Authors: Irving Wallace
What interested Garrett even more was another exception to the rejection mechanism. There had been case after case of successful organ transplantation in identical twins. Chemically, identical twins were the same person. They emerged from the same fertilized egg. Their tissues were not foreign to each other. A kidney from one identical twin could be grafted into his ailing brother, and it would endure, because the rejection mechanism would not recognize it and would leave it alone. But the moment that the same transplantation was tried on non-identical human beings, the kidney, or any other organ, would die.
During 1958, in
Boston, a risky non-identical transplantation had been desperately attempted. A young woman from
Ohio
had lost her only kidney and was dying. A courageous team of physicians had taken the healthy kidney of a four-year-old and grafted it into this young woman. To thwart the rejection mechanism, the physicians had given the young woman massive treatments of X-rays. The young woman lived twenty-eight days. The rejection mechanism had, indeed, been neutralized, but the excessive radiation was fatal.
For a brief period, Garrett was discouraged. Then came a major breakthrough. Sir Macfarlane Burnet, of
Australia, and Dr. Peter B. Medawar, of
England, proved that the rejection mechanism in one human being could be taught to accept tissue transplants from another, under certain circumstances. Experiments with rodents showed that if a mouse embryo were injected with cells from a non-identical donor mouse, then later, when the embryo was an adult, it could accept skin grafts from the same donor without rejection. For this, Burnet and Medawar won the Nobel Prize in 1960. And, at once, John Garrett, along with hundreds of others in his field, was encouraged to believe that soon it might be possible to make a homograft of legs, kidneys, lungs, and hearts.
In that optimistic period, Dr. Robert A. Good, of the
University
of
Minnesota
, was saying, ‘Though much more basic research is needed, the first successful organ graft between non-identical human beings could conceivably, with luck, take place tomorrow.’ And Garrett, one midnight in bed beside Saralee, was telling her, ‘I believe it, I absolutely believe it—and I’m going to be the one to do it—with a living heart.’

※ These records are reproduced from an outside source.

(** C10, as the code has it: the constructors have no check of their own;
    the construction is rejected exactly when [dim] is negative, where the
    allocation of the parameters raises, and for every other [dim], zero
    included, it returns a flow whose vectors have [dim] entries. *)
Theorem flow_init_rejects_negative_only (dim : Z) (w : World) :
  (PlanarFlow.__init__ dim w = None ↔ (dim < 0)%Z)
  ∧ (RadialFlow.__init__ dim w = None ↔ (dim < 0)%Z)
  ∧ ((0 ≤ dim)%Z →
     (∃ f w', PlanarFlow.__init__ dim w = Some (f, w')
              ∧ PlanarFlow_wf (Z.to_nat dim) f)
     ∧ (∃ f w', RadialFlow.__init__ dim w = Some (f, w')
                ∧ RadialFlow_wf (Z.to_nat dim) f)).
Proof.
  split; [|split].
  - split; [|apply PlanarFlow_init_None]. intros H.
    destruct (decide (dim < 0)%Z) as [|Hd]; [done|].
    destruct (PlanarFlow_init_Some dim w) as (f & w' & H' & _); [lia|].
    congruence.
  - split; [|apply RadialFlow_init_None]. intros H.
    destruct (decide (dim < 0)%Z) as [|Hd]; [done|].
    destruct (RadialFlow_init_Some dim w) as (f & w' & H' & _); [lia|].
    congruence.
  - intros H. split.
    + destruct (PlanarFlow_init_Some dim w H) as (f & w' & ? & ? & _). eauto.
    + destruct (RadialFlow_init_Some dim w H) as (f & w' & ? & ? & _). eauto.
Qed.

Lemma flow_init_rejects_negative_only_witness :
  (PlanarFlow.__init__ (-1) Example.world = None ↔ (-1 < 0)%Z)
  ∧ (RadialFlow.__init__ (-1) Example.world = None ↔ (-1 < 0)%Z)
  ∧ (∃ f w', PlanarFlow.__init__ 4 Example.world = Some (f, w')
              ∧ PlanarFlow_wf 4 f)
  ∧ (∃ f w', RadialFlow.__init__ 4 Example.world = Some (f, w')
                ∧ RadialFlow_wf 4 f).
Proof.
  split; [|split].
  - exact (proj1 (flow_init_rejects_negative_only (-1) Example.world)).
  - exact (proj1 (proj2 (flow_init_rejects_negative_only (-1) Example.world))).
  - apply (proj2 (proj2 (flow_init_rejects_negative_only 4 Example.world))).
    lia.
Defined.

(** * Further properties *)

(** ** The flows *)

Lemma tanh_bound x : -1 < tanh x < 1.
Proof.
  unfold tanh, sinh, cosh.
  assert (H1 := exp_pos x). assert (H2 := exp_pos (- x)).
  assert (Hc : 0 < (exp x + exp (- x)) / 2) by lra.
  split.
  - apply Rmult_lt_reg_r with ((exp x + exp (- x)) / 2); [exact Hc|].
    unfold Rdiv at 2. rewrite Rmult_assoc, Rinv_l by lra. lra.
  - apply Rmult_lt_reg_r with ((exp x + exp (- x)) / 2); [exact Hc|].
    unfold Rdiv at 1. rewrite Rmult_assoc, Rinv_l by lra. lra.
Qed.

Lemma PlanarFlow_call_rows (d : nat) (self : PlanarFlow.t) (z : Tensor) :
  PlanarFlow_wf d self → size1 z = d →
  ∃ y, PlanarFlow._call self z = Some y
       ∧ shape y = shape z
       ∧ ∀ i, (i < size0 z)%nat →
           row y i
           = Spec.planar_forward (row (PlanarFlow.weight self) 0)
               (row (PlanarFlow.scale self) 0)
               (elem (PlanarFlow.bias self) 0 0) (row z i).
Proof.
  intros Hwf Hd.
  destruct (PlanarFlow_call_elem d self z Hwf Hd) as (y & Hy & Hs & Ey).
  exists y. split; [exact Hy|]. split; [exact Hs|]. intros i Hi.
  destruct Hwf as (_ & [_ Hu]%shape_inv & _).
  apply shape_inv in Hs as [_ Hs1].
  unfold Spec.planar_forward.
  rewrite (row_unfold y i d), (row_unfold z i d),
    (row_unfold (PlanarFlow.scale self) 0 d), zip_with_fmap_seq by congruence.
  apply fmap_seq_ext. intros j Hj.
  rewrite <- (row_unfold z i d) by done. by apply Ey.
Qed.

(** X1: the planar flow moves coordinate [j] of a sample by at most [|u_j|]. *)
Theorem PlanarFlow_call_displacement (d : nat) (self : PlanarFlow.t)
    (z : Tensor) :
  PlanarFlow_wf d self → size1 z = d →
  ∃ y, PlanarFlow._call self z = Some y
       ∧ ∀ i j, (i < size0 z)%nat → (j < d)%nat →
           Rabs (elem y i j - elem z i j)
           <= Rabs (elem (PlanarFlow.scale self) 0 j).
Proof.
  intros Hwf Hd.
  destruct (PlanarFlow_call_elem d self z Hwf Hd) as (y & Hy & _ & Ey).
  exists y. split; [exact Hy|]. intros i j Hi Hj. rewrite (Ey i j Hi Hj).
  assert (Ht := tanh_bound (vdot (row (PlanarFlow.weight self) 0) (row z i)
                            + elem (PlanarFlow.bias self) 0 0)).
  set (t := tanh _) in *.
  replace (elem z i j + elem (PlanarFlow.scale self) 0 j * t - elem z i j)
    with (elem (PlanarFlow.scale self) 0 j * t) by ring.
  rewrite Rabs_mult. rewrite <- (Rmult_1_r (Rabs (elem _ 0 j))) at 2.
  apply Rmult_le_compat_l; [apply Rabs_pos|].
  apply Rabs_le. lra.
Qed.

Lemma PlanarFlow_call_displacement_witness :
  ∃ y, PlanarFlow._call Example.planar Example.origin = Some y
       ∧ ∀ i j, (i < size0 Example.origin)%nat → (j < 2)%nat →
           Rabs (elem y i j - elem Example.origin i j)
           <= Rabs (elem (PlanarFlow.scale Example.planar) 0 j).
Proof.
  apply (PlanarFlow_call_displacement 2 Example.planar Example.origin).
  - repeat split.
  - reflexivity.
Defined.
Lemma vdot_zero_r a n (u : nat → R) :
  (∀ j, (j < n)%nat → u j = 0) → vdot a (u <$> seq 0 n) = 0.
Proof.
  intros H. rewrite (fmap_seq_ext u (λ _, 0) n H).
  unfold vdot, vsum. generalize (seq 0 n). intros l. revert a.
  induction l as [|k l IH]; intros [|x a]; simpl; try reflexivity.
  rewrite IH. ring.
Qed.

(** X2: a planar flow whose scale [u] is zero is the identity, and the value
    it records is [log(1 + 1e-9)] for every sample. *)
Theorem PlanarFlow_zero_scale (d : nat) (self : PlanarFlow.t) (z : Tensor) :
  PlanarFlow_wf d self → size1 z = d →
  (∀ j, (j < d)%nat → elem (PlanarFlow.scale self) 0 j = 0) →
  ∃ y l, PlanarFlow._call self z = Some y
         ∧ PlanarFlow.log_abs_det_jacobian self z = Some l
         ∧ tolist y = tolist z
         ∧ ∀ i, (i < size0 z)%nat → elem l i 0 = ln (1 + 1e-9).
Proof.
  intros Hwf Hd Hu.
  destruct (PlanarFlow_call_elem d self z Hwf Hd) as (y & Hy & Hs & Ey).
  destruct (PlanarFlow_ladj_elem d self z Hwf Hd) as (l & Hl & _ & El).
  exists y, l. split; [exact Hy|]. split; [exact Hl|]. split.
  - apply shape_inv in Hs as [Hs0 Hs1]. unfold tolist. rewrite Hs0.
    apply fmap_seq_ext. intros i Hi. apply row_ext; [done|].
    intros j Hj. rewrite Hs1, Hd in Hj. rewrite (Ey i j Hi Hj), (Hu j Hj). ring.
  - intros i Hi. rewrite (El i Hi). unfold Spec.planar_log_det.
    destruct Hwf as (_ & [_ Hsu]%shape_inv & _).
    rewrite (row_unfold (PlanarFlow.scale self) 0 d Hsu), vdot_zero_r by done.
    rewrite Rplus_0_r, Rabs_R1. reflexivity.
Qed.

Lemma PlanarFlow_zero_scale_witness :
  ∃ y l, PlanarFlow._call Fixture.planar_still Example.origin = Some y
         ∧ PlanarFlow.log_abs_det_jacobian Fixture.planar_still Example.origin
           = Some l
         ∧ tolist y = tolist Example.origin
         ∧ ∀ i, (i < size0 Example.origin)%nat → elem l i 0 = ln (1 + 1e-9).
Proof.
  apply (PlanarFlow_zero_scale 2 Fixture.planar_still Example.origin).
  - repeat split.
  - reflexivity.
  - intros [|[|j]] Hj; [reflexivity|reflexivity|lia].
Defined.






(** ** Samples are processed one by one *)

Lemma call_row_local d f z z' i i' :
  flow_wf d f → size1 z = d → size1 z' = d →
  (i < size0 z)%nat → (i' < size0 z')%nat → row z i = row z' i' →
  ∃ y y', call f z = Some y ∧ call f z' = Some y'
          ∧ shape y = shape z ∧ shape y' = shape z'
          ∧ row y i = row y' i'.
Proof.
  intros Hwf Hd Hd' Hi Hi' Hr. destruct f as [f|f]; simpl in *.
  - destruct (PlanarFlow_call_rows d f z Hwf Hd) as (y & Hy & Hs & Ey).
    destruct (PlanarFlow_call_rows d f z' Hwf Hd') as (y' & Hy' & Hs' & Ey').
    exists y, y'. repeat (split; [done|]).
    by rewrite (Ey i Hi), (Ey' i' Hi'), Hr.
  - destruct (RadialFlow_call_rows d f z Hwf Hd) as (y & Hy & Hs & Ey).
    destruct (RadialFlow_call_rows d f z' Hwf Hd') as (y' & Hy' & Hs' & Ey').
    exists y, y'. repeat (split; [done|]).
    by rewrite (Ey i Hi), (Ey' i' Hi'), Hr.
Qed.
Lemma repeat_one_sound (p : char_pattern) (w : string) :
  forall i k res,
    repeat_one p i w k = Some res ->
    exists u w',
      w = u ++ w' /\ all_match p u = true /\
      k (i + String.length u) w' = Some res.
Proof.
  induction w as [|a t IH]; intros i k res H; simpl in H.
  - exists "", "". simpl. now rewrite Nat.add_0_r.
  - destruct (char_match p a) eqn:Ha.
    + destruct (repeat_one p (S i) t k) as [res'|] eqn:Hrec.
      * injection H as ->.
        destruct (IH _ _ _ Hrec) as (u & w' & -> & Hall & Hk).
        exists (String a u), w'. simpl. rewrite Ha, Hall.
        now rewrite Nat.add_succ_r.
      * exists "", (String a t). simpl. now rewrite Nat.add_0_r.
    + exists "", (String a t). simpl. now rewrite Nat.add_0_r.
Qed.

Lemma repeat_one_skip (p : char_pattern) (w : string) i k :
  k i w <> None -> repeat_one p i w k <> None.
Proof.
  destruct w as [|a t]; simpl; [easy|].
  destruct (char_match p a); [|easy].
  destruct (repeat_one p (S i) t k); easy.
Qed.

Lemma repeat_one_complete (p : char_pattern) (u : string) :
  forall i w k,
    all_match p u = true ->
    k (i + String.length u) w <> None ->
    repeat_one p i (u ++ w) k <> None.
Proof.
  induction u as [|a u IH]; intros i w k Hall Hk; simpl in *.
  - rewrite Nat.add_0_r in Hk. now apply repeat_one_skip.
  - apply andb_true_iff in Hall as [Ha Hall]. rewrite Ha.
    rewrite Nat.add_succ_r in Hk.
    specialize (IH (S i) w k Hall Hk).
    destruct (repeat_one p (S i) (u ++ w) k); easy.
Qed.

Lemma run_sound (r : pattern) :
  forall i w mk k res,
    run r i w mk k = Some res ->
    exists u w' mk',
      w = u ++ w' /\ matches r i u w' mk mk' /\
      k (i + String.length u) w' mk' = Some res.
Proof.
  induction r as [| |p|p|p|r IH|r1 IH1 r2 IH2|n r IH|r IH];
    intros i w mk k res H; simpl in H.
  - destruct (Nat.eqb_spec i 0) as [->|]; [|discriminate].
    exists "", w, mk. simpl. auto.
  - destruct (String.eqb_spec w "") as [->|];
      [|destruct (String.eqb_spec w (String newline "")) as [->|];
        [|discriminate]];
      simpl in H; eexists "", _, mk; simpl; rewrite Nat.add_0_r;
      (split; [reflexivity | auto]).
  - destruct w as [|a t]; [discriminate|].
    destruct (char_match p a) eqn:Ha; [|discriminate].
    exists (String a ""), t, mk. simpl. rewrite Nat.add_1_r. eauto 6.
  - apply repeat_one_sound in H as (u & w' & -> & Hall & Hk).
    exists u, w', mk. simpl. auto.
  - destruct w as [|a t]; [discriminate|].
    destruct (char_match p a) eqn:Ha; [|discriminate].
    apply repeat_one_sound in H as (u & w' & -> & Hall & Hk).
    exists (String a u), w', mk. simpl. rewrite Ha, Hall.
    rewrite Nat.add_succ_r. repeat split; [discriminate | exact Hk].
  - destruct (run r i w mk k) as [res'|] eqn:Hr.
    + injection H as ->.
      destruct (IH _ _ _ _ _ Hr) as (u & w' & mk' & -> & Hm & Hk).
      exists u, w', mk'. simpl. auto.
    + exists "", w, mk. simpl. rewrite Nat.add_0_r. auto.
  - destruct (IH1 _ _ _ _ _ H) as (u1 & w1 & mk1 & -> & Hm1 & H2).
    destruct (IH2 _ _ _ _ _ H2) as (u2 & w2 & mk2 & -> & Hm2 & Hk).
    exists (u1 ++ u2), w2, mk2. rewrite append_assoc, length_append.
    rewrite Nat.add_assoc. simpl. eauto 10.
  - destruct (IH _ _ _ _ _ H) as (u & w' & mk' & -> & Hm & Hk).
    replace (i + String.length u - i) with (String.length u) in Hk by lia.
    rewrite take_append in Hk.
    exists u, w', ((n, u) :: mk'). simpl. eauto.
  - destruct (IH _ _ _ _ _ H) as (u & w' & mk' & -> & Hm & Hk).
    exists u, w', mk'. simpl. auto.
Qed.

Lemma run_complete (r : pattern) :
  forall i u w mk mk' k,
    matches r i u w mk mk' ->
    k (i + String.length u) w mk' <> None ->
    run r i (u ++ w) mk k <> None.
Proof.
  induction r as [| |p|p|p|r IH|r1 IH1 r2 IH2|n r IH|r IH];
    intros i u w mk mk' k Hm Hk; simpl in Hm |- *.
  - destruct Hm as (-> & -> & ->). exact Hk.
  - destruct Hm as (-> & Hw & ->). simpl in *. rewrite Nat.add_0_r in Hk.
    destruct Hw as [-> | ->]; exact Hk.
  - destruct Hm as (a & -> & Ha & ->). simpl in *. rewrite Ha.
    now rewrite Nat.add_1_r in Hk.
  - destruct Hm as (Hall & ->).
    now apply repeat_one_complete with (k := fun i' w' => k i' w' mk).
  - destruct Hm as (Hne & Hall & ->).
    destruct u as [|a u]; [easy|]. simpl in *.
    apply andb_true_iff in Hall as [Ha Hall]. rewrite Ha.
    rewrite Nat.add_succ_r in Hk.
    now apply repeat_one_complete with (k := fun i' w' => k i' w' mk).
  - destruct (run r i (u ++ w) mk k) eqn:Hr; [easy|].
    destruct Hm as [(-> & ->) | Hm].
    + simpl in *. now rewrite Nat.add_0_r in Hk.
    + exfalso. now apply (IH _ _ _ _ _ _ Hm Hk).
  - destruct Hm as (u1 & u2 & mk1 & -> & Hm1 & Hm2).
    rewrite append_assoc. apply (IH1 _ _ _ _ _ _ Hm1).
    apply (IH2 _ _ _ _ _ _ Hm2).
    now rewrite length_append, Nat.add_assoc in Hk.
  - destruct Hm as (mk1 & Hm & ->).
    apply (IH _ _ _ _ _ _ Hm).
    replace (i + String.length u - i) with (String.length u) by lia.
    now rewrite take_append.
  - now apply (IH _ _ _ _ _ _ Hm).
Qed.

Lemma fullmatch_sound (r : pattern) (line : string) (m : marks) :
  fullmatch r line = Some m -> matches r 0 line "" [] m.
Proof.
  unfold fullmatch. intros H.
  apply run_sound in H as (u & w & mk' & -> & Hm & Hk).
  destruct (String.eqb_spec w "") as [->|]; [|discriminate].
  injection Hk as ->. now rewrite append_empty_r.
Qed.

Lemma fullmatch_complete (r : pattern) (line : string) (m : marks) :
  matches r 0 line "" [] m -> fullmatch r line <> None.
Proof.
  unfold fullmatch. intros Hm.
  rewrite <- (append_empty_r line).
  eapply run_complete; [exact Hm | simpl; discriminate].
Qed.

Lemma looser_matches (r r' : pattern) :
  looser r r' ->
  forall i u w mk mk', matches r i u w mk mk' -> matches r' i u w mk mk'.
Proof.
  induction 1 as [r | r | r1 r1' r2 r2' _ IH1 _ IH2]; intros i u w mk mk' Hm.
  - exact Hm.
  - now right.
  - destruct Hm as (u1 & u2 & mk1 & -> & Hm1 & Hm2).
    exists u1, u2, mk1. auto.
Qed.

End ReFacts.

(** ** What each piece of the patterns can match *)

Module PieceFacts.
Import Re.
Local Open Scope re_scope.

Lemma all_match_only (p : char_pattern) (u : string) :
  all_match p u = only (char_match p) u.
Proof. induction u as [|a u IH]; simpl; [reflexivity | now rewrite IH]. Qed.

Lemma only_ext (f g : ascii -> bool) (s : string) :
  (forall a, f a = g a) -> only f s = only g s.
Proof.
  intros E. induction s as [|a s IH]; simpl; [reflexivity|].
  now rewrite E, IH.
Qed.

Lemma seq_inv r1 r2 i u w mk mk' :
  matches (r1 ;; r2) i u w mk mk' ->
  exists u1 u2 mk1,
    u = u1 ++ u2 /\ matches r1 i u1 (u2 ++ w) mk mk1 /\
    matches r2 (i + String.length u1) u2 w mk1 mk'.
Proof. exact (fun H => H). Qed.

Lemma bol_inv i u w mk mk' :
  matches At_beginning i u w mk mk' -> u = "" /\ mk' = mk.
Proof. simpl. tauto. Qed.

Lemma eol_inv i u w mk mk' :
  matches At_end i u w mk mk' -> u = "" /\ mk' = mk.
Proof. simpl. tauto. Qed.

Lemma lit_inv c i u w mk mk' :
  matches (lit c) i u w mk mk' -> u = String c "" /\ mk' = mk.
Proof.
  simpl. intros (a & -> & Ha & ->).
  apply Ascii.eqb_eq in Ha as ->. auto.
Qed.

Lemma opt_lit_inv c i u w mk mk' :
  matches (Opt (lit c)) i u w mk mk' ->
  (u = "" \/ u = String c "") /\ mk' = mk.
Proof.
  intros [(-> & ->) | H]; [auto|].
  apply lit_inv in H as (-> & ->). auto.
Qed.

Lemma plus_inv p i u w mk mk' :
  matches (Plus p) i u w mk mk' ->
  u <> "" /\ only (char_match p) u = true /\ mk' = mk.
Proof. simpl. rewrite all_match_only. tauto. Qed.

Lemma opt_named_plus_inv n p i u w mk mk' :
  matches (Opt (Named n (Plus p))) i u w mk mk' ->
  exists o,
    u = txt o /\ mk' = push n o mk /\
    (forall v, o = Some v -> v <> "" /\ only (char_match p) v = true).
Proof.
  intros [(-> & ->) | (mk1 & H & ->)].
  - exists None. split; [reflexivity|]. split; [reflexivity|]. discriminate.
  - apply plus_inv in H as (Hne & Hall & ->).
    exists (Some u). split; [reflexivity|]. split; [reflexivity|].
    intros v [= <-]. auto.
Qed.
(** C7: every packing call [sign] makes, in the loop or after it, is for the
    container format the input path ends with ([.zip], or a tar file
    compressed as the [.tar.gz] or [.tar.bz2] of the path says) and writes to
    the input path; so are the packing calls of every run. *)
Theorem sign_repacks_as_input (path : string) (signing_formats : list string) :
  calls_satisfy (repacks_as path) (sign path signing_formats)
  ∧ ∀ W (h : handler W) (w : W),
      Forall (repacks_as path) (run h (sign path signing_formats) w).1.2.
Proof.
  assert (Hcalls : calls_satisfy (repacks_as path) (sign path signing_formats)).
  { unfold sign.
    apply calls_satisfy_bind; [apply sign_loop_calls|].
    intros [output recreate].
    apply calls_satisfy_bind; [|done].
    destruct recreate; [|done].
    apply calls_satisfy_fmap, make_archive_calls. }
  split; [done|]. intros W h w. by apply run_calls.
Qed.

(** *** How a run ends *)

(** [make_archive] returns what the packing call returned, and that call was
    told to write to [output]. *)
Lemma make_archive_ends_after (dirname : pyval) (archive_ext : option string)
    (output : string) (l0 : option answered) :
  ends_after (λ l s, ∃ ca, l = Some ca ∧ packed output s ca) l0
             (make_archive dirname archive_ext output).
Proof.
  unfold make_archive, await_get_files. simpl.
  intros [files|e]; simpl; [|done].
  repeat case_bool_decide; simpl; [| |done];
    intros [s|e]; simpl; try done; by eexists.
Qed.

(** A step that returns ends with the call of the function the resolver
    gives for its format; [output] is what that call returned, and the flag
    says whether the format is archive-aware. *)
Lemma sign_step_ends_after (path : string) (archive_ext : option string)
    (st : pyval * bool) (fmt : string) (l0 : option answered) :
  ends_after
    (λ l st', st'.2 = contains fmt archive_formats
              ∧ ∃ ca f, l = Some ca
                        ∧ _get_signing_function_from_format fmt = Ok f
                        ∧ signed f fmt st'.1 ca)
    l0 (sign_step path archive_ext st fmt).
Proof.
  destruct st as [output recreate]. unfold sign_step.
  rewrite resolver_by_cases.
  set (f := match matching_items fmt with
            | [(_, f)] => f
            | _ => dict_get FORMAT_TO_SIGNING_FUNCTION fmt sign_file
            end).
  change (lift (Ok f) ≫= ?k) with (k f). cbv beta.
  eapply (ends_after_bind
            (λ _ st', st'.2 = contains fmt archive_formats)).
  - destruct (contains fmt archive_formats).
    + eapply ends_after_bind; [apply ends_after_anything|]. intros l2 b _.
      eapply ends_after_bind; [apply ends_after_anything|]. by intros l3 o _.
    + eapply ends_after_bind; [apply ends_after_anything|]. intros l2 b _.
      eapply ends_after_bind; [apply ends_after_anything|]. by intros l3 o _.
  - intros l2 [output' recreate'] Hflag. simpl in Hflag. subst recreate'.
    simpl. intros [v|e]; simpl; [|done].
    split; [done|]. eexists _, f. split; [done|]. split; [done|]. done.
Qed.

Lemma sign_loop_ends_after (path : string) (archive_ext : option string)
    (signing_formats : list string) (st : pyval * bool)
    (l0 : option answered) :
  ends_after
    (λ l st',
       match last signing_formats with
       | Some fmt =>
           st'.2 = contains fmt archive_formats
           ∧ ∃ ca f, l = Some ca
                     ∧ _get_signing_function_from_format fmt = Ok f
                     ∧ signed f fmt st'.1 ca
       | None => st' = st ∧ l = l0
       end)
    l0 (sign_loop path archive_ext signing_formats st).
Proof.
  revert st l0.
  induction signing_formats as [|fmt rest IH]; intros st l0; [done|].
  simpl sign_loop.
  eapply ends_after_bind; [apply sign_step_ends_after|].
  intros l1 st1 [Hflag Hcall].
  eapply ends_after_weaken; [|apply IH].
  intros l2 st2 Hrest.
  destruct rest as [|fmt' rest]; [by destruct Hrest as [-> ->]|].
  change (last (fmt :: fmt' :: rest)) with (last (fmt' :: rest)).
  destruct (last (fmt' :: rest)) eqn:E; [exact Hrest|].
  by apply last_None in E.
Qed.

(** What [sign] returns, by the last requested format: after an archive-aware
    format, the singleton list of the path the final repack returned; after
    another format, what its signing function returned, a path being wrapped
    into a singleton list; with no format, the input path in a list. *)
Lemma sign_ends_after (path : string) (signing_formats : list string) :
  ends_after
    (λ l v,
       match last signing_formats with
       | None => l = None ∧ v = PList [path]
       | Some fmt =>
           ∃ ca, l = Some ca
                 ∧ if contains fmt archive_formats
                   then ∃ s, packed path s ca ∧ v = PList [s]
                   else ∃ f r, _get_signing_function_from_format fmt = Ok f
                               ∧ signed f fmt r ca
                               ∧ v = as_list r
       end)
    None (sign path signing_formats).
Proof.
  unfold sign.
  eapply ends_after_bind; [apply sign_loop_ends_after|].
  intros l1 [output recreate] Hloop.
  destruct (last signing_formats) as [fmt|].
  - destruct Hloop as [Hflag (ca & f & -> & Hf & Hsigned)].
    simpl in Hflag, Hsigned. subst recreate.
    destruct (contains fmt archive_formats).
    + eapply (ends_after_bind
                (λ l v, ∃ ca s, l = Some ca ∧ packed path s ca ∧ v = PStr s)).
      * eapply ends_after_bind; [apply make_archive_ends_after|].
        intros l2 s (ca' & -> & Hca'). simpl. by exists ca', s.
      * intros l2 v (ca' & s & -> & Hca' & ->). simpl.
        exists ca'. split; [done|]. by exists s.
    + simpl. exists ca. split; [done|]. by exists f, output.
  - destruct Hloop as [[= -> ->] ->]. simpl. done.
Qed.

(** *** The returned value *)

(** C8, as stated, fails: the signing operations return one or more output
    locations, and when the last one returns them as a tuple, [sign], whose
    test is [isinstance(output, (tuple, list))], returns that tuple: the value
    is not a list. *)
Lemma sign_returns_the_tuple :
  (run staging_tuples (sign "/work/app.zip" ["gpg"]) []).2
  = Ok (PTuple ["/work/app.zip"; "/work/app.zip.asc"])
  ∧ ¬ ∃ l, (run staging_tuples (sign "/work/app.zip" ["gpg"]) []).2
           = Ok (PList l).
Proof.
  assert (Hrun : (run staging_tuples (sign "/work/app.zip" ["gpg"]) []).2
                 = Ok (PTuple ["/work/app.zip"; "/work/app.zip.asc"]))
    by (vm_compute; reflexivity).
  split; [exact Hrun|]. rewrite Hrun. by intros [l [=]].
Qed.

(** C8 (amended): whenever [sign] returns, the value is either the singleton
    list of the path the last operation returned (the input path when no
    format is requested, else the path the final repack or the last signing
    function returned), or the list or tuple the last signing function
    returned, as it is.  So it is a list of one or more output locations
    unless the last signing function returned an empty list or a tuple, which
    [sign] then returns unchanged. *)
Theorem sign_returns_sequence {W} (h : handler W) (w : W) (path : string)
    (signing_formats : list string) (v : pyval) :
  (run h (sign path signing_formats) w).2 = Ok v →
  (wrapped path (run_log h (sign path signing_formats) w).1 v
   ∨ passed_through (run_log h (sign path signing_formats) w).1 v)
  ∧ ((∃ l, v = PList l ∧ l ≠ [])
     ∨ (passed_through (run_log h (sign path signing_formats) w).1 v
        ∧ (v = PList [] ∨ ∃ l, v = PTuple l))).
Proof.
  intros Hrun.
  rewrite <- (proj2 (run_log_run h (sign path signing_formats) w)) in Hrun.
  pose proof (run_log_ends_after _ None h _ w v
                (sign_ends_after path signing_formats) Hrun) as Hend.
  cbv beta in Hend.
  assert (Hcases :
    wrapped path (run_log h (sign path signing_formats) w).1 v
    ∨ passed_through (run_log h (sign path signing_formats) w).1 v).
  { destruct (last signing_formats) as [fmt|].
    - destruct Hend as (ca & Hlast & Hend).
      assert (Hca : last (run_log h (sign path signing_formats) w).1 = Some ca)
        by (by destruct (last (run_log h (sign path signing_formats) w).1)).
      destruct (contains fmt archive_formats).
      + destruct Hend as (s & Hpacked & ->).
        left. exists s. split; [done|]. right. exists ca. split; [done|].
        by left.
      + destruct Hend as (f & r & _ & Hsigned & ->).
        destruct r as [s|l|l]; simpl.
        * left. exists s. split; [done|]. right. exists ca. split; [done|].
          right. by exists f, fmt.
        * right. exists ca, f, fmt. split; [done|]. split; [done|].
          left. by exists l.
        * right. exists ca, f, fmt. split; [done|]. split; [done|].
          right. by exists l.
    - destruct Hend as [Hlast ->]. left. exists path. split; [done|]. left.
      split; [|done].
      destruct (last (run_log h (sign path signing_formats) w).1) eqn:E;
        [done|].
      by apply last_None in E. }
  split; [exact Hcases|].
  destruct Hcases as [(s & -> & _)|Hpass].
  - left. by exists [s].
  - pose proof Hpass as (ca & f & fmt & _ & _ & [[l ->]|[l ->]]).
    + destruct l as [|x l]; [right; split; [done|by left]|].
      left. by exists (x :: l).
    + right. split; [done|]. right. by exists l.
Qed.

The days spun ceaselessly past, and he had no knowledge of date or week or month. It was as if he were on a perpetual hamster’s wheel. He isolated himself from his colleagues, because he had no time for small talk or relaxation. He went ahead alone against the enemy, trying to find a weapon to overcome the immunological barrier, the rejection mechanism. He experimented with massive X-ray treatments, with steroids, with nitrogen mustards. Each led to a dead end. No matter how slight or drastic the modifications that he made, these weapons, while they did indeed neutralize the rejection mechanism, also destroyed white cell production, stripped the body of immunity to disease, killed in other ways what he was trying, after all, to save. The problem remained as large as ever: to discover a treatment or serum that was selective, that would not destroy all reactive or immunity mechanisms, that would neutralize whatever it was that rejected a foreign graft, and leave unharmed that which protected the body against disease.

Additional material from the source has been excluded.